Problem  To investigate the Th1/Th2 cytokine changes in abortion‐prone recipient mice adoptively transferred by the paternal antigen‐hyporesponsive T cells. Method of study  The paternal antigen‐hyporesponsive T cells were generated by the anti‐B7 monoclonal antibody (mAb) treatment and adoptively transferred into pregnant CBA/J mice of abortion‐prone matings on day 4 of gestation. The intracellular expressions of Th1 cell‐derived cytokine, tumor necrosis factor‐ α , γ ‐interferon and interleukin‐2 (IL‐2) and Th2 cell‐derived cytokine, IL‐4 and IL‐10 in the maternal spleen were analyzed by flow cytometry, and secretions of the Th1 and Th2 cytokines in supernatant of the feto‐placental unit culture were analyzed by an enzyme‐linked immunosorbent assay.

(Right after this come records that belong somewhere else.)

(** X23.  The shapes of a hand.  [getHandShape] classifies every hand that
    has its 21 landmarks, and never as 'three' or 'four': a hand with three
    fingers or more extended is 'open' before these shapes are looked
    at. *)
Theorem hand_shape_never_three_or_four (landmarks : list NormalizedLandmark) :
  (drawHand landmarks = true -> exists sh, getHandShape landmarks = Some sh)
  /\ getHandShape landmarks <> Some three
  /\ getHandShape landmarks <> Some four
  /\ forall ie me re pe ic mc rc pc : bool,
       (3 <= countTrue [ie; me; re; pe])%nat ->
       shapeOf ie me re pe ic mc rc pc = open.
Proof.
  split; [apply getHandShape_total |].
  split; [| split].
  - intros H. apply getHandShape_classes in H. tauto.
  - intros H. apply getHandShape_classes in H. tauto.
  - intros ie me re pe ic mc rc pc H. unfold shapeOf.
    apply Nat.leb_le in H. rewrite H. reflexivity.
Qed.

(** *** Modes *)

Lemma mode_eqb_eq (a b : GestureMode) : mode_eqb a b = true <-> a = b.
Proof. destruct a, b; cbn; split; congruence. Qed.

Lemma shape_eqb_eq (a b : HandShape) : shape_eqb a b = true <-> a = b.
Proof. destruct a, b; cbn; split; congruence. Qed.

Lemma setMode_cases (s : t) (m : GestureMode) (b : bool) (now : R) :
  setMode s m b now = (s, [])
  \/ (setMode s m b now
      = (switched s m b now,
         [OnModeChange m; OnGestureChange (mode_ m) leftHand])
      /\ mode s <> m
      /\ (b && Rltb (now - lastModeChangeTime (core s)) MODE_LOCK_DURATION
          && modeSwitchByGesture (core s) = false)).
Proof.
  unfold setMode, switched, mode.
  destruct (b && Rltb (now - lastModeChangeTime (core s)) MODE_LOCK_DURATION
            && modeSwitchByGesture (core s)); [left; reflexivity |].
  destruct (mode_eqb (currentMode (core s)) m) eqn:E; cbn [negb].
  - left; reflexivity.
  - right. repeat split. intros H. apply mode_eqb_eq in H. congruence.
Qed.

Lemma setMode_view (s : t) (m : GestureMode) (b : bool) (now : R) :
  viewMode (mode s) = true -> viewMode m = true ->
  viewMode (mode (fst (setMode s m b now))) = true
  /\ forallb viewCallback (snd (setMode s m b now)) = true.
Proof.
  intros Hs Hm.
  destruct (setMode_cases s m b now) as [-> | (-> & _)]; cbn [fst snd].
  - split; [exact Hs | reflexivity].
  - split; [exact Hm |]. cbn. rewrite Hm. reflexivity.
Qed.

Lemma checkAutoReset_view (s : t) (now nowSet : R) :
  viewMode (mode s) = true ->
  viewMode (mode (fst (checkAutoReset s now nowSet))) = true
  /\ forallb viewCallback (snd (checkAutoReset s now nowSet)) = true.
Proof.
  intros Hs. unfold checkAutoReset.
  destruct (_ && _).
  - apply setMode_view; [exact Hs | reflexivity].
  - split; [exact Hs | reflexivity].
Qed.

Lemma checkAutoReset_left (s : t) (now nowSet : R) :
  left (fst (checkAutoReset s now nowSet)) = left s.
Proof.
  unfold checkAutoReset. destruct (_ && _); [| reflexivity].
  destruct (setMode_cases s watch false nowSet) as [-> | (-> & _)];
    reflexivity.
Qed.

Results  Our findings showed the increased secretion of Th1 cytokines and the decreased secretion of Th2 cytokines in abortion‐prone matings. Treatment with anti‐B7 mAbs on day 4 of gestation enhanced Th2 and reduced Th1 cytokine production in abortion‐prone matings. Similarly, adoptive transfer of paternal antigen‐hyporesponsive T cells induced maternal tolerance to the fetus and displayed a Th2 bias both in the peripheral lymphocytes and at the materno‐fetal interface of the abortion‐prone matings. Conclusions  These findings indicate that the Th2 cytokine bias and an increase in fetal viability induced by the anti‐B7 mAb treatment can be transferred to other pregnant mice of the abortion‐prone matings.